Well, Car I can actually calculate. It’s quite easy – for every 432 liters of fuel burnt, that’s 1000kg. And since we look at mileage in liters per hundred kilometers, we can merely multiply average mileage by 48 to get the number of liters burnt.
Honda Civic: Claimed highway mileage is 6L/100km. Calculated at 8L/100km total fuel burnt is 384 liters – crucially less than 432. Therefore, it is more CO2 friendly to drive your Honda Civic on your own across the country than to take the train.
Chevrolet Suburban: Actual Highway Mileage 12-20L/100km (POOR). Calculated at 18 (POOR!) we get 860L – about two tonnes. However, put one other person in your truck and your down to the same as the train. Put 6 in, which it can take in comfort, and you are down to 330kg each.
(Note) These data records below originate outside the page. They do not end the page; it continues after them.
Lemma respects_try_except {A} (body : M A) (handler : exn → M A) :
  respects R body → (∀ e, respects R (handler e)) →
  respects R (try_except body handler).
Proof.
  intros Hb Hh w. unfold try_except. specialize (Hb w).
  destruct (body w) as [[a|e|] w']; cbn in *; [done| |done].
  trans w'; [done|apply Hh].
Qed.

Lemma respects_try_finally {A} (body : M A) (cleanup : M unit) :
  respects R body → respects R cleanup →
  respects R (try_finally body cleanup).
Proof.
  intros Hb Hc w. unfold try_finally. specialize (Hb w).
  destruct (body w) as [[a|e|] w']; cbn in *; [| |done].
  - specialize (Hc w'). destruct (cleanup w') as [[[]|e|] w'']; cbn in *;
      by trans w'.
  - specialize (Hc w'). destruct (cleanup w') as [[[]|e'|] w'']; cbn in *;
      by trans w'.
Qed.

Lemma respects_for_each {A} (l : list A) (body : A → M unit) :
  (∀ x, x ∈ l → respects R (body x)) → respects R (for_each l body).
Proof.
  induction l as [|x l IH]; intros Hbody; cbn [for_each].
  - apply respects_ret.
  - apply respects_bind; [apply Hbody; left|].
    intros _. apply IH. intros y Hy. apply Hbody. by right.
Qed.

End respects_facts.

Global Instance emits_preorder (Q : action → Prop) : PreOrder (emits Q).
Proof.
  split.
  - intros w. split; [done|]. exists []. by rewrite app_nil_r.
  - intros w1 w2 w3 [Hp1 (e1 & Ht1 & Hf1)] [Hp2 (e2 & Ht2 & Hf2)]. split.
    + by rewrite Hp2.
    + exists (e1 ++ e2). rewrite Ht2, Ht1, app_assoc. split; [done|].
      by apply Forall_app.
Qed.

Lemma emits_one (Q : action → Prop) (w w' : World) (a : action) :
  processed_torrents w' = processed_torrents w →
  trace w' = trace w ++ [a] → Q a → emits Q w w'.
Proof. intros Hp Ht Ha. split; [done|]. exists [a]. by repeat constructor. Qed.

Lemma emits_same (Q : action → Prop) (w w' : World) :
  processed_torrents w' = processed_torrents w →
  trace w' = trace w → emits Q w w'.
Proof. intros Hp Ht. split; [done|]. exists []. by rewrite app_nil_r. Qed.

Lemma emits_mono (Q Q' : action → Prop) (w w' : World) :
  (∀ a, Q a → Q' a) → emits Q w w' → emits Q' w w'.
Proof.
  intros HQ [Hp (ext & Ht & Hf)]. split; [done|]. exists ext. split; [done|].
  eapply Forall_impl; eauto.
Qed.

Section emits_facts.

Context (env : Env) (Q : action → Prop).

Lemma step_gui_put msg : respects (emits Q) (gui_put msg).
Proof. intros w. by apply emits_same. Qed.

Lemma step_logger l text : respects (emits Q) (logger l text).
Proof. intros w. by apply emits_same. Qed.

Lemma step_get_fs : respects (emits Q) get_fs.
Proof. intros w. by apply emits_same. Qed.

Lemma step_mkdir p : Q (ActMkdir p) → respects (emits Q) (mkdir env p).
Proof.
  intros HQ w. unfold mkdir.
  repeat case_match; by apply (emits_one _ _ _ (ActMkdir p)).
Qed.

Lemma step_os_remove p : Q (ActRemove p) → respects (emits Q) (os_remove env p).
Proof.
  intros HQ w. unfold os_remove.
  repeat case_match; by apply (emits_one _ _ _ (ActRemove p)).
Qed.

Lemma step_append_text file text :
  Q (ActAppend file text) → respects (emits Q) (append_text env file text).
Proof.
  intros HQ w. unfold append_text.
  repeat case_match; by apply (emits_one _ _ _ (ActAppend file text)).
Qed.

Lemma step_subprocess_run command out :
  Q (ActExec command) → respects (emits Q) (subprocess_run env command out).
Proof.
  intros HQ w. unfold subprocess_run.
  repeat case_match; by apply (emits_one _ _ _ (ActExec command)).
Qed.

Lemma step_unique_output_dir parent base :
  respects (emits Q) (unique_output_dir parent base).
Proof.
  intros w. unfold unique_output_dir.
  repeat case_match; by apply emits_same.
Qed.

Ltac step_with known :=
  repeat first
    [ known
    | apply (respects_ret (emits Q))
    | apply (respects_raise (emits Q))
    | apply step_gui_put | apply step_logger | apply step_get_fs
    | apply step_mkdir | apply step_os_remove | apply step_append_text
    | apply step_subprocess_run | apply step_unique_output_dir
    | apply (respects_bind (emits Q)); [|intros ?]
    | apply (respects_try_except (emits Q)); [|intros ?]
    | apply (respects_try_finally (emits Q))
    | apply (respects_for_each (emits Q)); intros ? _
    | progress unfold logger_info, logger_error
    | case_match ].

Lemma step_log_extraction_event status name path :
  Q (ActAppend (EXTRACTION_LOG_FILE env)
       (History.line_of (status, name, path))) →
  respects (emits Q) (_log_extraction_event env status name path).
Proof. intros HQ. unfold _log_extraction_event. step_with fail; exact HQ. Qed.

Lemma step_choose_destination self archive_path base :
  (∀ p, Q (ActMkdir p)) →
  respects (emits Q) (choose_destination env self archive_path base).
Proof. intros HQ. unfold choose_destination. step_with fail; apply HQ. Qed.

Lemma step_delete_parts all_parts :
  (∀ p, Q (ActRemove p)) → respects (emits Q) (delete_parts env all_parts).
Proof. intros HQ. unfold delete_parts. step_with fail; apply HQ. Qed.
Take note that I’ve used a very bad mileage figure for the truck. I would be astounded if I actually managed to get such a bad mileage figure on such a trip. In practice it only reaches this kind of mileage climbing the Coquihalla. I have done as well as 12L/100km (on an 800km trip).
So, it turns out that trains arn’t environmentally friendly for long trips after all, at least not because they are CO2 light. They are good for many other reasons however- it is wasteful for everyone to own a car which is used only rarely. And you can transport more people more quickly on rails than on highways (the Lakeshore Go train line carries 3 times as many people as the Gardiner expressway during Rush house – and trains run only 4 times an hour!)